Desde os seus primeiros fotogramas, percebe-se que Zombie oferece para cada cena de “Rejeitados Pelo Diabo” uma concepção épica. A fotografia suja e a montagem precisa, bem distante daquela concepção de video clip de algumas seqüências de “A Casa dos Mil Corpos”, fazem do filme uma verdadeira viagem sensorial. Zombie se mostra como um cineasta com um domínio impressionante de sua arte. Os enquadramentos revelam um cuidado obsessivo na criação de ambiências. A evolução da narrativa oferece uma crescente tensão a níveis impressionantes, colaborando para isso também uma trilha sonora adequadamente opressiva.

Esse formalismo violento e expressivo do cineasta também se estende para uma trama que conquista o espectador pelo seu radicalismo e coerência. Zombie manda para o inferno as noções “normais” de mocinho e bandido. No seu mundo, não existe a noção de bem e mal ou certo e errado.
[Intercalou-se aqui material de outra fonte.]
(** * Timetable-automation backend: configuration loader and OpenAI service

    A shallow embedding of the two modules of the backend,

      - [src/config/index.js]   (the [config] object and [validateConfig]),
      - the [OpenAIService] class (generateText, generateTextStream, chat,
        analyzeTimetable),

    followed by the properties their specification states about them.

    JavaScript values are embedded as a first-order data type, [process.env]
    as a finite map from names to strings, and the effects of the service
    methods (requests sent upstream, lines written with [console.error],
    thrown errors) through a small state-and-exception monad over a [World]
    that also holds the two module-level singletons. *)

From Stdlib Require Import SpecFloat.
From stdpp Require Import base option list strings pretty gmap.

Open Scope string_scope.
Set Warnings "-register-all".

(* ===================================================================== *)
(** * JavaScript values *)
(* ===================================================================== *)

(** A JS number is an IEEE-754 binary64 value; [spec_float] is the Standard
    Library's description of those ([S754_finite s m e] is (-1)^s * m * 2^e).
    The program never computes with numbers, it only tests and forwards
    them. *)
Definition JsNumber := spec_float.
Em “Rejeitados Pelo Diabo”, temos uma família de psicopatas altamente sádicos e brutais (Sid Haig, Bill Moseley e Sheri Moon Zombie em desempenhos inesquecíveis) perseguida por um xerife (William Forsythe na interpretação da sua vida) tão demente quanto os mesmos. Uma das coisas fantásticas nisso tudo é que Zombie é fascinado pelos seus personagens. Todos têm um estranho e envolvente carisma, mesmo quando estão executando as mais perversas barbaridades. Ao mesmo tempo, nunca se perde a noção que não há redenção para nenhum deles. Dessa forma, o final com os foragidos sendo baleados impiedosamente pela polícia ao som da clássica “Free Bird” do Lynyrd Skynyrd chega a ter um tom poético fabuloso.

A realidade é que se eu fosse narrar todas as cenas antológicas de “Rejeitados Pelo Diabo” acabaria ficando horas e horas escrevendo. E se o filme impressiona pela quantidade absurda de seqüências maravilhosamente dirigidas, mais brilhante ainda é a capacidade de Zombie de ter dado uma unidade admirável para essa loucura, resultando numa das grandes obras primas dessa década e de toda a história do cinema.



“Só Deus Sabe”, de Carlos Bolado **1/2

A primeira vez que ouvi falar do cineasta Carlos Bolado foi com o documentário “Promessas de Um Novo Mundo”, um retrato contundente e emocional sobre o conflito entre judeus e palestinos. Além de abordar com rara sensibilidade uma temática explosiva, Bolado deu uma fluência narrativa admirável para o filme.

Em “Só Deus Sabe”, Bolado se aventura no drama ficcional, mas não esquece o seu passado de documentarista. Essa produção de 2005 tem algumas seqüências com um estilo fortemente documental, com o diretor conseguindo obter belas imagens no deserto mexicano e nas cidades de São Paulo e Salvador.

Apesar disso, “Só Deus Sabe” acaba sendo frustrante pela superficialidade no abordar uma série de questões como imigração e sincretismo religioso. Em nenhum momento realmente nos sentimos envolvidos com a trama ou com os personagens, resultando numa obra gélida e sem graça, apesar da fotografia caprichada.